Fonte da imagem: Getty Images.

Achas que tributar os ricos resolve tudo? Nem por isso…

Como mencionado, a desigualdade de rendimentos não é o único problema da Segurança Social. Uma taxa de natalidade historicamente baixa nos EUA, uma diminuição significativa na migração legal para o país e a aposentadoria constante dos baby boomers têm contribuído para enfraquecer a base financeira do programa. No entanto, a desigualdade de rendimentos é vista como uma das mudanças demográficas mais fáceis de enfrentar.

Se fizeres uma sondagem aleatória aos trabalhadores americanos, há uma alta probabilidade de que eles prefiram tributar os ricos. Se o limite do imposto sobre rendimentos fosse aumentado ou eliminado completamente, isso não afetaria os 94% de trabalhadores que já contribuem para a Segurança Social com cada dólar que ganham. Em vez disso, ajustar o limite do imposto geraria imediatamente receitas adicionais dos 6% de trabalhadores que atualmente veem parte dos seus rendimentos escaparem ao imposto.

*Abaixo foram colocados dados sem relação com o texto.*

(* ===== verification/KString.v ===== *)
(** String and memory routines of the kernel (string.c, with [stosb] and
    [stosl] of x86.h), on byte memory.

    Pointers are addresses. The loops of [memset], [memmove] and [strncpy]
    are modelled store by store, so overlapping arguments behave as in the
    code; routines that only read take their strings as offset-indexed
    readers, which covers both memory and the name arrays of directories. *)

From Stdlib Require Import ZArith Lia.
From stdpp Require Import base strings gmap numbers list.
From S2P Require Import Prelude.

Open Scope Z_scope.

(** ** Operations *)

(** [rep stosb] and [rep stosl]. *)
Fixpoint stosb (m : mem) (addr data : Z) (cnt : nat) : mem :=
  match cnt with
  | O => m
  | S cnt' => stosb (wr8 m addr data) (addr + 1) data cnt'
  end.

Fixpoint stosl (m : mem) (addr data : Z) (cnt : nat) : mem :=
  match cnt with
  | O => m
  | S cnt' => stosl (wr32 m addr data) (addr + 4) data cnt'
  end.

Definition memset (m : mem) (dst c n : Z) : mem :=
  if (Z.rem (i32 dst) 4 =? 0) && (n mod 4 =? 0) then
    let c := Z.land c 255 in
    stosl m dst
      (Z.lor (Z.lor (Z.lor (Z.shiftl c 24) (Z.shiftl c 16)) (Z.shiftl c 8)) c)
      (Z.to_nat (n / 4))
  else
    stosb m dst c (Z.to_nat n).

(** The ascending and the descending copy loop of [memmove]. *)
Fixpoint copy_up (m : mem) (d s : Z) (n : nat) : mem :=
  match n with
  | O => m
  | S n' => copy_up (wr8 m d (rd8 m s)) (d + 1) (s + 1) n'
  end.

Fixpoint copy_down (m : mem) (d s : Z) (n : nat) : mem :=
  match n with
  | O => m
  | S n' => copy_down (wr8 m (d - 1) (rd8 m (s - 1))) (d - 1) (s - 1) n'
  end.

Definition memmove (m : mem) (dst src n : Z) : mem :=
  if (src <? dst) && (dst <? src + n)
  then copy_down m (dst + n) (src + n) (Z.to_nat n)
  else copy_up m dst src (Z.to_nat n).

Definition memcpy (m : mem) (dst src n : Z) : mem := memmove m dst src n.

(** A reader gives the byte at each offset from a pointer. *)
Definition at_mem (m : mem) (a : Z) : nat -> Z := fun i => rd8 m (a + Z.of_nat i).
Definition at_list (l : list Z) : nat -> Z := fun i => default 0 (l !! i).
Definition rshift (p : nat -> Z) : nat -> Z := fun i => p (S i).

Fixpoint memcmp (s1 s2 : nat -> Z) (n : nat) : Z :=
  match n with
  | O => 0
  | S n' => if s1 O =? s2 O then memcmp (rshift s1) (rshift s2) n'
            else s1 O - s2 O
  end.

Fixpoint strncmp (p q : nat -> Z) (n : nat) : Z :=
  match n with
  | O => 0
  | S n' => if negb (p O =? 0) && (p O =? q O)
            then strncmp (rshift p) (rshift q) n'
            else p O - q O
  end.

(** The padding loop of [strncpy] and its copying loop. *)
Fixpoint pad0 (m : mem) (s : Z) (n : nat) : mem :=
  match n with
  | O => m
  | S n' => pad0 (wr8 m s 0) (s + 1) n'
  end.

Fixpoint strncpy_loop (m : mem) (s t : Z) (n : nat) : mem :=
  match n with
  | O => m
  | S n' =>
      let c := rd8 m t in
      let m' := wr8 m s c in
      if c =? 0 then pad0 m' (s + 1) n' else strncpy_loop m' (s + 1) (t + 1) n'
  end.

Definition strncpy (m : mem) (s t n : Z) : mem := strncpy_loop m s t (Z.to_nat n).

(** [safestrcpy]: the loop copies at most [n - 1] bytes; the terminating NUL is
    stored where the loop stopped. The loop returns the memory and [s]. *)
Fixpoint safestrcpy_loop (m : mem) (s t : Z) (n : nat) : mem * Z :=
  match n with
  | O => (m, s)
  | S n' =>
      let c := rd8 m t in
      let m' := wr8 m s c in
      if c =? 0 then (m', s + 1) else safestrcpy_loop m' (s + 1) (t + 1) n'
  end.

Definition safestrcpy (m : mem) (s t n : Z) : mem :=
  if n <=? 0 then m
  else let '(m', s') := safestrcpy_loop m s t (Z.to_nat (n - 1)) in
       wr8 m' s' 0.

(** [strlen] walks until the first NUL; [fuel] bounds the walk. *)
Fixpoint strlen (s : nat -> Z) (fuel : nat) : option Z :=
  match fuel with
  | O => None
  | S f => if s O =? 0 then Some 0
           else option_map (fun n => n + 1) (strlen (rshift s) f)
  end.

(** ** What the loops store *)

Lemma stosb_spec cnt : forall m addr data a,
  rd8 (stosb m addr data cnt) a =
  if (addr <=? a) && (a <? addr + Z.of_nat cnt) then u8 data else rd8 m a.
Proof.
  induction cnt as [|cnt IH]; intros m addr data a; cbn [stosb].
  - range_cases; done.
  - rewrite IH, rd8_wr8. range_cases; done.
Qed.

Lemma stosl_spec cnt : forall m addr data a,
  rd8 (stosl m addr data cnt) a =
  if (addr <=? a) && (a <? addr + 4 * Z.of_nat cnt)
  then byte_of data ((a - addr) mod 4) else rd8 m a.
Proof.
  induction cnt as [|cnt IH]; intros m addr data a; cbn [stosl].
  - range_cases; done.
  - rewrite IH, rd8_wr32. range_cases; try done; f_equal; dlia.
Qed.

(** Each of the four bytes of the word [memset] builds is its byte argument. *)
Lemma memset_word_byte c k :
  0 <= k < 4 ->
  byte_of (Z.lor (Z.lor (Z.lor (Z.shiftl (Z.land c 255) 24)
     (Z.shiftl (Z.land c 255) 16)) (Z.shiftl (Z.land c 255) 8)) (Z.land c 255)) k
  = u8 c.
Proof.
  intros Hk. change 255 with (Z.ones 8). rewrite Z.land_ones by lia.
  change (2 ^ 8) with 256. fold (u8 c). pose proof (u8_range c) as Hb.
  generalize dependent (u8 c). clear c. intros c Hb.
  replace (Z.shiftl c 24) with (Z.shiftl (Z.shiftl (Z.shiftl c 8) 8) 8)
    by (by rewrite !Z.shiftl_shiftl by lia).
  replace (Z.shiftl c 16) with (Z.shiftl (Z.shiftl c 8) 8)
    by (by rewrite !Z.shiftl_shiftl by lia).
  rewrite <- !Z.shiftl_lor.
  rewrite !lor_shiftl by (simpl; lia).
  rewrite !Z.shiftl_mul_pow2 by lia. change (2 ^ 8) with 256.
  unfold byte_of.
  assert (k = 0 \/ k = 1 \/ k = 2 \/ k = 3) as [-> | [-> | [-> | ->]]] by lia;
    [change (256 ^ 0) with 1|change (256 ^ 1) with 256
    |change (256 ^ 2) with 65536|change (256 ^ 3) with 16777216]; dlia.
Qed.

Lemma memset_spec m dst c n a :
  0 <= n ->
  rd8 (memset m dst c n) a =
  if (dst <=? a) && (a <? dst + n) then u8 c else rd8 m a.
Proof.
  intros Hn. unfold memset. destruct ((Z.rem (i32 dst) 4 =? 0) && (n mod 4 =? 0)) eqn:E.
  - apply andb_prop in E as [_ E]. apply Z.eqb_eq in E.
    rewrite stosl_spec, Z2Nat.id by dlia.
    replace (4 * (n / 4)) with n by dlia. range_cases; [|done..].
    apply memset_word_byte. apply Z.mod_pos_bound. lia.
  - by rewrite stosb_spec, Z2Nat.id by lia.
Qed.

Lemma copy_up_spec n : forall m d s a,
  d <= s \/ s + Z.of_nat n <= d ->
  rd8 (copy_up m d s n) a =
  if (d <=? a) && (a <? d + Z.of_nat n) then rd8 m (s + (a - d)) else rd8 m a.
Proof.
  induction n as [|n IH]; intros m d s a Hov; cbn [copy_up].
  - range_cases; done.
  - rewrite IH, !rd8_wr8 by lia. range_cases; try done.
    + f_equal; lia.
    + rewrite u8_small by apply rd8_range. f_equal; lia.
Qed.

Lemma copy_down_spec n : forall m d s a,
  s <= d ->
  rd8 (copy_down m d s n) a =
  if (d - Z.of_nat n <=? a) && (a <? d) then rd8 m (s - d + a) else rd8 m a.
Proof.
  induction n as [|n IH]; intros m d s a Hov; cbn [copy_down].
  - range_cases; done.
  - rewrite IH, !rd8_wr8 by lia. range_cases; try done.
    + f_equal; lia.
    + rewrite u8_small by apply rd8_range. f_equal; lia.
Qed.

Lemma memmove_bytes m dst src n a :
  0 <= n ->
  rd8 (memmove m dst src n) a =
  if (dst <=? a) && (a <? dst + n) then rd8 m (src + (a - dst)) else rd8 m a.
Proof.
  intros Hn. unfold memmove.
  destruct ((src <? dst) && (dst <? src + n)) eqn:E.
  - apply andb_prop in E as [E1 E2]. apply Z.ltb_lt in E1, E2.
    rewrite copy_down_spec, Z2Nat.id by lia. range_cases; try done; f_equal; lia.
  - rewrite copy_up_spec; rewrite ?Z2Nat.id by lia; [done|].
    apply andb_false_iff in E as [E|E]; apply Z.ltb_ge in E; lia.
Qed.

(** ** C strings *)

(** The characters of the string at [p], cut at the first NUL or after [n]. *)
Fixpoint cstr (p : nat -> Z) (n : nat) : list Z :=
  match n with
  | O => []
  | S n' => if p O =? 0 then [] else p O :: cstr (rshift p) n'
  end.

Lemma cstr_ext n : forall p q, (forall i, (i < n)%nat -> p i = q i) -> cstr p n = cstr q n.
Proof.
  induction n as [|n IH]; intros p q H; cbn [cstr]; [done|].
  rewrite (H O) by lia. destruct (q O =? 0); [done|]. f_equal.
  apply IH. intros i Hi. apply H. lia.
Qed.

Lemma strncmp_0_iff n : forall p q, strncmp p q n = 0 <-> cstr p n = cstr q n.
Proof.
  induction n as [|n IH]; intros p q; cbn [strncmp cstr]; [done|].
  destruct (Z.eqb_spec (p O) 0) as [Hp|Hp]; cbn [negb andb].
  - destruct (Z.eqb_spec (q O) 0); split; intros; simplify_eq; first [done|lia].
  - destruct (Z.eqb_spec (p O) (q O)) as [Hpq|Hpq].
    + rewrite IH, <- Hpq. destruct (Z.eqb_spec (p O) 0); [done|].
      split; intros; [by f_equal|by simplify_eq].
    + split; [lia|]. destruct (Z.eqb_spec (q O) 0); intros; simplify_eq.
Qed.

Lemma rshift_at_mem m a i : rshift (at_mem m a) i = at_mem m (a + 1) i.
Proof. unfold rshift, at_mem. f_equal. lia. Qed.

Lemma pad0_spec n : forall m s a,
  rd8 (pad0 m s n) a = if (s <=? a) && (a <? s + Z.of_nat n) then 0 else rd8 m a.
Proof.
  induction n as [|n IH]; intros m s a; cbn [pad0].
  - range_cases; done.
  - rewrite IH, rd8_wr8. range_cases; done.
Qed.

(** A store at [s] does not change the string at [t] when the two buffers of
    [n + 1] bytes are apart. *)
Lemma cstr_wr8_ne m s v t n :
  s + Z.of_nat (S n) <= t \/ t + Z.of_nat (S n) <= s ->
  cstr (at_mem (wr8 m s v) (t + 1)) n = cstr (at_mem m (t + 1)) n.
Proof.
  intros Hd. apply cstr_ext. intros i Hi. unfold at_mem. rewrite rd8_wr8.
  range_cases; done.
Qed.

Lemma cstr_at_mem_S m t n :
  cstr (at_mem m t) (S n) =
  if rd8 m t =? 0 then [] else rd8 m t :: cstr (at_mem m (t + 1)) n.
Proof.
  cbn [cstr]. unfold at_mem at 1 2. rewrite Z.add_0_r.
  destruct (rd8 m t =? 0); [done|]. f_equal. apply cstr_ext.
  intros i _. apply rshift_at_mem.
Qed.

Lemma strncpy_loop_spec n : forall m s t a,
  s + Z.of_nat n <= t \/ t + Z.of_nat n <= s ->
  rd8 (strncpy_loop m s t n) a =
  if (s <=? a) && (a <? s + Z.of_nat n)
  then default 0 (cstr (at_mem m t) n !! Z.to_nat (a - s)) else rd8 m a.
Proof.
  induction n as [|n IH]; intros m s t a Hd; cbn [strncpy_loop].
  { range_cases; done. }
  rewrite cstr_at_mem_S. destruct (Z.eqb_spec (rd8 m t) 0) as [H0|H0].
  - rewrite pad0_spec, rd8_wr8, H0. range_cases; done.
  - rewrite IH, rd8_wr8, cstr_wr8_ne by lia. range_cases; try done.
    + by replace (Z.to_nat (a - s)) with (S (Z.to_nat (a - (s + 1)))) by lia.
    + replace (Z.to_nat (a - s)) with O by lia. simpl.
      rewrite u8_small; [done|apply rd8_range].
Qed.

Lemma safestrcpy_loop_spec n : forall m s t m' s',
  s + Z.of_nat n <= t \/ t + Z.of_nat n <= s ->
  safestrcpy_loop m s t n = (m', s') ->
  s <= s' <= s + Z.of_nat n /\
  cstr (at_mem (wr8 m' s' 0) s) (S n) = cstr (at_mem m t) n /\
  (forall a, a < s \/ s' <= a -> rd8 m' a = rd8 m a).
Proof.
  induction n as [|n IH]; intros m s t m' s' Hd E; cbn [safestrcpy_loop] in E.
  - simplify_eq. split; [lia|]. split; [|done].
    rewrite cstr_at_mem_S, rd8_wr8. range_cases; done.
  - rewrite (cstr_at_mem_S m t). rewrite cstr_at_mem_S.
    destruct (Z.eqb_spec (rd8 m t) 0) as [H0|H0].
    + simplify_eq. split; [lia|]. split.
      * rewrite rd8_wr8, rd8_wr8, H0. range_cases; done.
      * intros a Ha. rewrite rd8_wr8. range_cases; done.
    + apply IH in E as (Hs & Hc & Hf); [|lia].
      split; [lia|]. split.
      * replace (rd8 (wr8 m' s' 0) s) with (rd8 m t).
        { rewrite <- (cstr_wr8_ne m s (rd8 m t) t n), Hc by lia.
          destruct (Z.eqb_spec (rd8 m t) 0); done. }
        rewrite rd8_wr8, (Hf s), rd8_wr8, (u8_small (rd8 m t)) by (lia || apply rd8_range).
        range_cases; done.
      * intros a Ha. rewrite Hf, rd8_wr8 by lia. range_cases; done.
Qed.

(** ** Properties *)

(** [memset] writes exactly the bytes [dst .. dst+n-1], each with the low
    byte of [c], whether it takes the word-at-a-time path (aligned pointer and
    length) or the byte path. *)
Theorem memset_correct m dst c n a :
  0 <= n ->
  rd8 (memset m dst c n) a =
  if (dst <=? a) && (a <? dst + n) then Z.land c 255 else rd8 m a.
Proof.
  intros Hn. rewrite memset_spec by done. change 255 with (Z.ones 8).
  by rewrite Z.land_ones by lia.
Qed.

Lemma memset_correct_witness :
  rd8 (memset ∅ 8 300 8) 15 = 44 /\ rd8 (memset ∅ 9 300 8) 8 = 0.
Proof.
  split; (rewrite memset_correct; [reflexivity|lia]).
Defined.

(** [memmove] copies the source as it was before the call, also when the
    two areas overlap in either direction, and changes no other byte. *)
Theorem memmove_correct m dst src n a :
  0 <= n ->
  rd8 (memmove m dst src n) a =
  if (dst <=? a) && (a <? dst + n) then rd8 m (src + (a - dst)) else rd8 m a.
Proof. apply memmove_bytes. Qed.

Lemma memmove_correct_witness :
  let m := wr8 (wr8 (wr8 ∅ 100 7) 101 8) 102 9 in
  rd8 (memmove m 101 100 3) 103 = 9 /\ rd8 (memmove m 99 100 3) 99 = 7.
Proof.
  split; (rewrite memmove_correct; [reflexivity|lia]).
Defined.

(** [strncmp] returns 0 exactly for strings that agree up to their NUL or
    their first [n] characters. *)
Theorem strncmp_eq p q n : strncmp p q n = 0 <-> cstr p n = cstr q n.
Proof. apply strncmp_0_iff. Qed.

(** [strncpy] between areas that do not overlap stores the source string
    and pads the rest of the [n] bytes with NULs, so that [strncmp] finds the
    copy equal to the source. *)
Theorem strncpy_correct m s t n :
  0 <= n -> s + n <= t \/ t + n <= s ->
  (forall a, rd8 (strncpy m s t n) a =
     if (s <=? a) && (a <? s + n)
     then default 0 (cstr (at_mem m t) (Z.to_nat n) !! Z.to_nat (a - s))
     else rd8 m a).
Proof.
  intros Hn Hd a. unfold strncpy.
  rewrite strncpy_loop_spec; rewrite Z2Nat.id by lia; done.
Qed.

Lemma strncpy_correct_witness :
  let m := wr8 (wr8 ∅ 100 97) 101 98 in
  rd8 (strncpy m 50 100 4) 51 = 98 /\ rd8 (strncpy (wr8 m 53 5) 50 100 4) 53 = 0.
Proof.
  split; (rewrite strncpy_correct; [reflexivity|lia|lia]).
Defined.

(** [safestrcpy] with [n > 0] leaves a NUL-terminated string of at most
    [n - 1] characters, the longest prefix of the source that fits, and
    touches only the [n] bytes of the destination. *)
Theorem safestrcpy_correct m s t n :
  0 < n -> s + n <= t \/ t + n <= s ->
  cstr (at_mem (safestrcpy m s t n) s) (Z.to_nat n)
    = cstr (at_mem m t) (Z.to_nat (n - 1)) /\
  (forall a, a < s \/ s + n <= a -> rd8 (safestrcpy m s t n) a = rd8 m a).
Proof.
  intros Hn Hd. unfold safestrcpy. destruct (Z.leb_spec n 0); [lia|].
  destruct (safestrcpy_loop m s t (Z.to_nat (n - 1))) as [m' s'] eqn:E.
  apply safestrcpy_loop_spec in E as (Hs & Hc & Hf); [|lia].
  split.
  - replace (Z.to_nat n) with (S (Z.to_nat (n - 1))) by lia. done.
  - intros a Ha. rewrite rd8_wr8, Hf by lia. range_cases; done.
Qed.

Lemma safestrcpy_correct_witness :
  let m := wr8 (wr8 (wr8 ∅ 100 97) 101 98) 102 99 in
  cstr (at_mem (safestrcpy m 50 100 3) 50) 3 = [97; 98].
Proof.
  intros m. destruct (safestrcpy_correct m 50 100 3) as [H _]; [lia|lia|].
  exact H.
Defined.

(** [strlen] returns the offset of the first NUL, whenever there is one
    within the fuel. *)
Theorem strlen_correct s k fuel :
  (forall i, (i < k)%nat -> s i <> 0) -> s k = 0 -> (k < fuel)%nat ->
  strlen s fuel = Some (Z.of_nat k).
Proof.
  revert s fuel. induction k as [|k IH]; intros s fuel Hnz Hz Hf;
    (destruct fuel as [|fuel]; [lia|]); cbn [strlen].
  - by rewrite Hz.
  - destruct (Z.eqb_spec (s O) 0) as [H0|_].
    { by destruct (Hnz O); [lia|]. }
    rewrite (IH (rshift s) fuel); [simpl; f_equal; lia| |done|lia].
    intros i Hi. apply Hnz. lia.
Qed.

Lemma strlen_correct_witness :
  strlen (at_list [104; 105; 0; 7]) 10 = Some 2.
Proof.
  apply (strlen_correct (at_list [104; 105; 0; 7]) 2 10); [|reflexivity|lia].
  intros i Hi. destruct i as [|[|i]]; [discriminate|discriminate|lia].
Defined.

Parece uma solução fácil, certo? Infelizmente, não é assim tão simples.

Há alguns anos, o Escritório do Atuário-Chefe da SSA (OACT) publicou uma análise do que aconteceria ao principal programa de reforma da América se o limite do imposto sobre rendimentos fosse completamente eliminado e todos os salários e ordenados fossem sujeitos ao imposto. O OACT estimou que isso prolongaria a solvência dos fundos de confiança combinados (OASI e DI) em “cerca de 35 anos.”

Embora gerar receitas imediatas ao tributar os mais ricos certamente atrasaria cortes abrangentes nos benefícios do OASI, a análise do OACT deixa claro que tributar todos os rendimentos auferidos, por si só, não é suficiente para eliminar a obrigação não financiada de longo prazo do programa. Na verdade, nem chega perto. Embora tributar os altos rendimentos possa ser uma solução, não é a única necessária para fortalecer a Segurança Social para as futuras gerações.

Além disso, pode-se argumentar que os altos rendimentos já contribuem de forma justa para a Segurança Social. Independentemente de quanto um trabalhador ganhou anualmente durante a sua carreira, o benefício máximo da Segurança Social na idade de reforma plena em 2026 é de 4.152 dólares por mês. Assim como existe um limite para o benefício mensal máximo, há também um limite para quanto os rendimentos auferidos são tributados.

Para tornar as coisas ainda mais difíceis, alterar a Lei da Segurança Social no Congresso requer 60 votos no Senado. Como nem os Democratas nem os Republicanos têm uma maioria qualificada na câmara alta desde o final dos anos 1970, seria necessária uma cooperação bipartidária para ajustar a tributação sobre os rendimentos elevados. Quase não há hipótese de isso acontecer.

Embora tributar os ricos seja uma proposta popular, não há uma solução garantida para resolver o agravamento da desigualdade de rendimentos na Segurança Social — e isso é uma má notícia para os aposentados.